[Dataset excerpts]
*** Begin section ***

(** The whole of [main] on the scenario's cluster: both services are
    created, under the names of the worklist above. *)
Example scenario_main :
  let run := @main Scenario.plainRuntime _ Scenario.scriptedDocker
               (Some 1%positive) (Scenario.baseState Scenario.cluster) in
  run.1 = Return tt
  ∧ SpecName <$> submitted (trace run.2) = ["app_net-a_svc"; "app_net-a_net-b_svc"].
Proof. vm_compute. done. Qed.

(** * Further properties of the program *)

(** ** The key-value parser on lines with fewer than two ['='] *)

(** No piece of a split holds the separator. *)
Lemma Split_pieces_no_sep (s : string) (sep : ascii) :
  Forall (fun piece => GoStrings.Count piece sep = 0%nat) (GoStrings.Split s sep).
Proof.
  induction s as [|c s IH]; cbn [GoStrings.Split].
  - by constructor.
  - destruct (Ascii.eqb c sep) eqn:Hc.
    + by constructor.
    + destruct (GoStrings.Split s sep) as [|piece pieces].
      * constructor; [|done]. cbn [GoStrings.Count]. by rewrite Hc.
      * inversion IH as [|? ? Hpiece Hpieces]; subst.
        constructor; [|done]. cbn [GoStrings.Count]. by rewrite Hc.
Qed.

(** Neither the key nor the value that [getKeyValue] returns holds an
    ['=']. *)
Lemma getKeyValue_parts (data : string) :
  GoStrings.Count (getKeyValue data).1 "=" = 0%nat
  ∧ GoStrings.Count (getKeyValue data).2 "=" = 0%nat.
Proof.
  unfold getKeyValue.
  pose proof (Split_pieces_no_sep data "=") as Hall.
  pose proof (Split_nonempty data "=") as Hne.
  destruct (GoStrings.Split data "=") as [|k [|v rest]]; [done| |].
  - inversion Hall; subst. by rewrite decide_True by (simpl; lia).
  - inversion Hall as [|? ? Hk Hrest]; subst. inversion Hrest; subst.
    by rewrite decide_False by (simpl; lia).
Qed.

(** X1. A line without ['='] is a flag: the whole line is the key and the
    value is empty. *)
Theorem getKeyValue_flag (data : string) :
  GoStrings.Count data "=" = 0%nat → getKeyValue data = (data, "").
Proof.
  intros Hc. unfold getKeyValue. rewrite (Split_no_sep _ _ Hc).
  by rewrite decide_True by (simpl; lia).
Qed.

Lemma getKeyValue_flag_witness :
  getKeyValue "VERBOSE" = ("VERBOSE", "") ∧ getKeyValue "" = ("", "").
Proof.
  split.
  - exact (getKeyValue_flag "VERBOSE" eq_refl).
  - exact (getKeyValue_flag "" eq_refl).
Defined.

(** X2. The parser inverts the rendering: an entry whose key and value hold
    no ['='] is read back from its [KEY=VALUE] line as it was. *)
Theorem getKeyValue_rendering (entry : kv) :
  GoStrings.Count (key entry) "=" = 0%nat →
  GoStrings.Count (value entry) "=" = 0%nat →
  getKeyValue (rendering entry) = (key entry, value entry).
Proof.
  intros Hk Hv. unfold getKeyValue, rendering.
  change ("=" +:+ value entry) with (String "=" (value entry)).
  rewrite (Split_app_sep _ _ "=" Hk), (Split_no_sep _ _ Hv).
  by rewrite decide_False by (simpl; lia).
Qed.

Lemma getKeyValue_rendering_witness :
  getKeyValue (rendering (mkKv "IMAGE" "img:v1")) = ("IMAGE", "img:v1").
Proof. exact (getKeyValue_rendering (mkKv "IMAGE" "img:v1") eq_refl eq_refl). Defined.

(** ** Loading the environment *)

Section LoaderFacts.
Context `{Strings} `{Runtime} {World : Type} `{Docker World}.

(** One turn of the scanning loop enters the line's entry, if it has one,
    into the map object. *)
Lemma scanLine_run (l : loc) (text : string) (st : state World) :
  scanLine (Some l) text st
  = (Return tt,
     match lineEntry text with
     | Some (k, entry) =>
         mkState (<[l := <[k := entry]> (deref (heap st) (Some l))]> (heap st))
                 (ticks st) (world st) (trace st)
     | None => st
     end).
Proof.
  unfold scanLine, lineEntry.
  destruct (HasPrefix (TrimSpace text) "#"); simpl; [done|].
  by destruct (getKeyValue (TrimSpace text)).
Qed.

Lemma scan_run (l : loc) (lines : list string) (m : envData) (st : state World) :
  heap st !! l = Some m →
  for_each lines (scanLine (Some l)) st
  = (Return tt,
     mkState (<[l := loadInto m lines]> (heap st)) (ticks st) (world st) (trace st)).
Proof.
  revert m st. induction lines as [|text lines IH]; intros m st Hm.
  - simpl. unfold mret, M_ret. rewrite insert_id by done. by destruct st.
  - cbn [for_each]. unfold mbind, M_bind. rewrite scanLine_run.
    unfold loadInto. cbn [fold_left]. fold (loadInto).
    destruct (lineEntry text) as [[k entry]|].
    + erewrite IH; [|simpl; apply lookup_insert_eq].
      simpl. rewrite Hm. simpl. by rewrite insert_insert_eq.
    + by apply IH.
Qed.

(** The loader makes one new map object and fills it with the lines. *)
Lemma getcontainerEnv_run (lines : list string) (st : state World) :
  getcontainerEnv (inl lines) st
  = (Return (Some (fresh (dom (heap st)))),
     mkState (<[fresh (dom (heap st)) := loadInto ∅ lines]> (heap st))
             (ticks st) (world st) (trace st)).
Proof.
  unfold getcontainerEnv, make, mbind, M_bind.
  erewrite scan_run; [|simpl; apply lookup_insert_eq].
  simpl. by rewrite insert_insert_eq.
Qed.

End LoaderFacts.

Section LoadedEntries.
Context `{Strings}.

Lemma loadInto_app (m : envData) (lines1 lines2 : list string) :
  loadInto m (lines1 ++ lines2) = loadInto (loadInto m lines1) lines2.
Proof. unfold loadInto. by rewrite fold_left_app. Qed.

Lemma loadInto_snoc (m : envData) (lines : list string) (text : string) :
  loadInto m (lines ++ [text])
  = match lineEntry text with
    | Some (k, entry) => <[k := entry]> (loadInto m lines)
    | None => loadInto m lines
    end.
Proof. by rewrite loadInto_app. Qed.

(** The entry of a line is filed under its own key, and neither its key nor
    its value holds an ['=']. *)
Lemma lineEntry_shape (text k : string) (entry : kv) :
  lineEntry text = Some (k, entry) →
  key entry = k
  ∧ GoStrings.Count k "=" = 0%nat
  ∧ GoStrings.Count (value entry) "=" = 0%nat.
Proof.
  unfold lineEntry. destruct (HasPrefix (TrimSpace text) "#"); [done|].
  intros [= <- <-]. simpl.
  destruct (getKeyValue_parts (TrimSpace text)) as [Hk Hv]. done.
Qed.

(** What is found under a key: the entry of the last line that has this
    key, or what was there before when no line has it. *)
Lemma loadInto_lookup (m : envData) (lines : list string) (k : string) :
  loadInto m lines !! k
  = match last (filter (fun text => fst <$> lineEntry text = Some k) lines) with
    | Some text => snd <$> lineEntry text
    | None => m !! k
    end.
Proof.
  induction lines as [|text lines IH] using rev_ind; [done|].
  rewrite loadInto_snoc, filter_app, filter_cons, filter_nil.
  destruct (lineEntry text) as [[k' entry]|] eqn:Hentry.
  - destruct (decide (k' = k)) as [->|Hne].
    + rewrite decide_True by done. rewrite last_snoc, Hentry. simpl.
      apply lookup_insert_eq.
    + rewrite decide_False by (simpl; congruence). rewrite app_nil_r.
      by rewrite lookup_insert_ne.
  - rewrite decide_False by done. by rewrite app_nil_r.
Qed.

End LoadedEntries.

Section LoaderProperties.
Context `{Strings} `{Runtime} {World : Type} `{Docker World}.

(** X3. The loader returns a map object that was not there before and
    leaves every other object, the platform and the trace as they were;
    when the file cannot be opened the process exits with that error and
    nothing is made. *)
Theorem getcontainerEnv_fresh (file : list string + string) (st : state World) :
  match file with
  | inr err => getcontainerEnv file st = (Fatal err, st)
  | inl lines =>
      ∃ l st',
        getcontainerEnv file st = (Return (Some l), st')
        ∧ heap st !! l = None
        ∧ is_Some (heap st' !! l)
        ∧ (∀ l', l' ≠ l → heap st' !! l' = heap st !! l')
        ∧ ticks st' = ticks st ∧ world st' = world st ∧ trace st' = trace st
  end.
Proof.
  destruct file as [lines|err]; [|done].
  eexists _, _. split; [apply getcontainerEnv_run|]. simpl.
  split_and!; try done.
  - apply not_elem_of_dom, is_fresh.
  - rewrite lookup_insert_eq. eauto.
  - intros l' Hne. by rewrite lookup_insert_ne.
Qed.

(** X4. Every entry of the loaded environment is filed under its own key,
    holds no ['='] in key or value, and is what [getKeyValue] reads from
    some line of the file that is not a comment. *)
Theorem getcontainerEnv_entries (lines : list string) (st : state World) :
  ∃ l st' m,
    getcontainerEnv (inl lines) st = (Return (Some l), st')
    ∧ heap st' !! l = Some m
    ∧ ∀ k entry,
        m !! k = Some entry →
        key entry = k
        ∧ GoStrings.Count k "=" = 0%nat
        ∧ GoStrings.Count (value entry) "=" = 0%nat
        ∧ ∃ text,
            text ∈ lines
            ∧ HasPrefix (TrimSpace text) "#" = false
            ∧ getKeyValue (TrimSpace text) = (k, value entry).
Proof.
  eexists _, _, _. split; [apply getcontainerEnv_run|]. simpl.
  split; [apply lookup_insert_eq|].
  intros k entry. rewrite loadInto_lookup, lookup_empty.
  destruct (last _) as [text|] eqn:Hlast; [|done].
  apply last_Some_elem_of, list_elem_of_filter in Hlast as [Hkey Hin].
  destruct (lineEntry text) as [[k' entry']|] eqn:Hentry; [|done].
  simpl in Hkey. injection Hkey as ->. simpl. intros [= ->].
  destruct (lineEntry_shape _ _ _ Hentry) as (Hk & Hck & Hcv).
  split_and!; try done.
  exists text. split; [done|].
  unfold lineEntry in Hentry.
  destruct (HasPrefix (TrimSpace text) "#"); [done|].
  injection Hentry as <- <-. split; [done|].
  by destruct (getKeyValue (TrimSpace text)).
Qed.

(** X5. Among the lines the scanner yields, the last one that has a key
    decides what is found under it, comment lines apart; a key that none of
    the scanned lines has is absent. *)
Theorem getcontainerEnv_last_wins (lines : list string) (st : state World) :
  ∃ l st' m,
    getcontainerEnv (inl lines) st = (Return (Some l), st')
    ∧ heap st' !! l = Some m
    ∧ ∀ k,
        m !! k
        = match last (filter (fun text => fst <$> lineEntry text = Some k) lines) with
          | Some text => snd <$> lineEntry text
          | None => None
          end.
Proof.
  eexists _, _, _. split; [apply getcontainerEnv_run|]. simpl.
  split; [apply lookup_insert_eq|].
  intros k. by rewrite loadInto_lookup, lookup_empty.
Qed.

(** X6. A scanned line that starts with ['#'] once it is trimmed is
    skipped: on the scanned lines with it and on the same lines without it
    the loader gives the same result. *)
Theorem getcontainerEnv_comment (pre post : list string) (comment : string)
    (st : state World) :
  HasPrefix (TrimSpace comment) "#" = true →
  getcontainerEnv (inl (pre ++ comment :: post)) st
  = getcontainerEnv (inl (pre ++ post)) st.
Proof.
  intros Hc.
  assert (lineEntry comment = None) as Hentry.
  { unfold lineEntry. by rewrite Hc. }
  assert (∀ m, loadInto m (comment :: post) = loadInto m post) as Hskip.
  { intros m. unfold loadInto. cbn [fold_left]. by rewrite Hentry. }
  by rewrite !getcontainerEnv_run, !loadInto_app, Hskip.
Qed.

*** End section ***

[What to do]
In the listing above, which lines include the string "injection"? Return every one of them.

[Answer to the problem]
  simpl in Hkey. injection Hkey as ->. simpl. intros [= ->].
  injection Hentry as <- <-. split; [done|].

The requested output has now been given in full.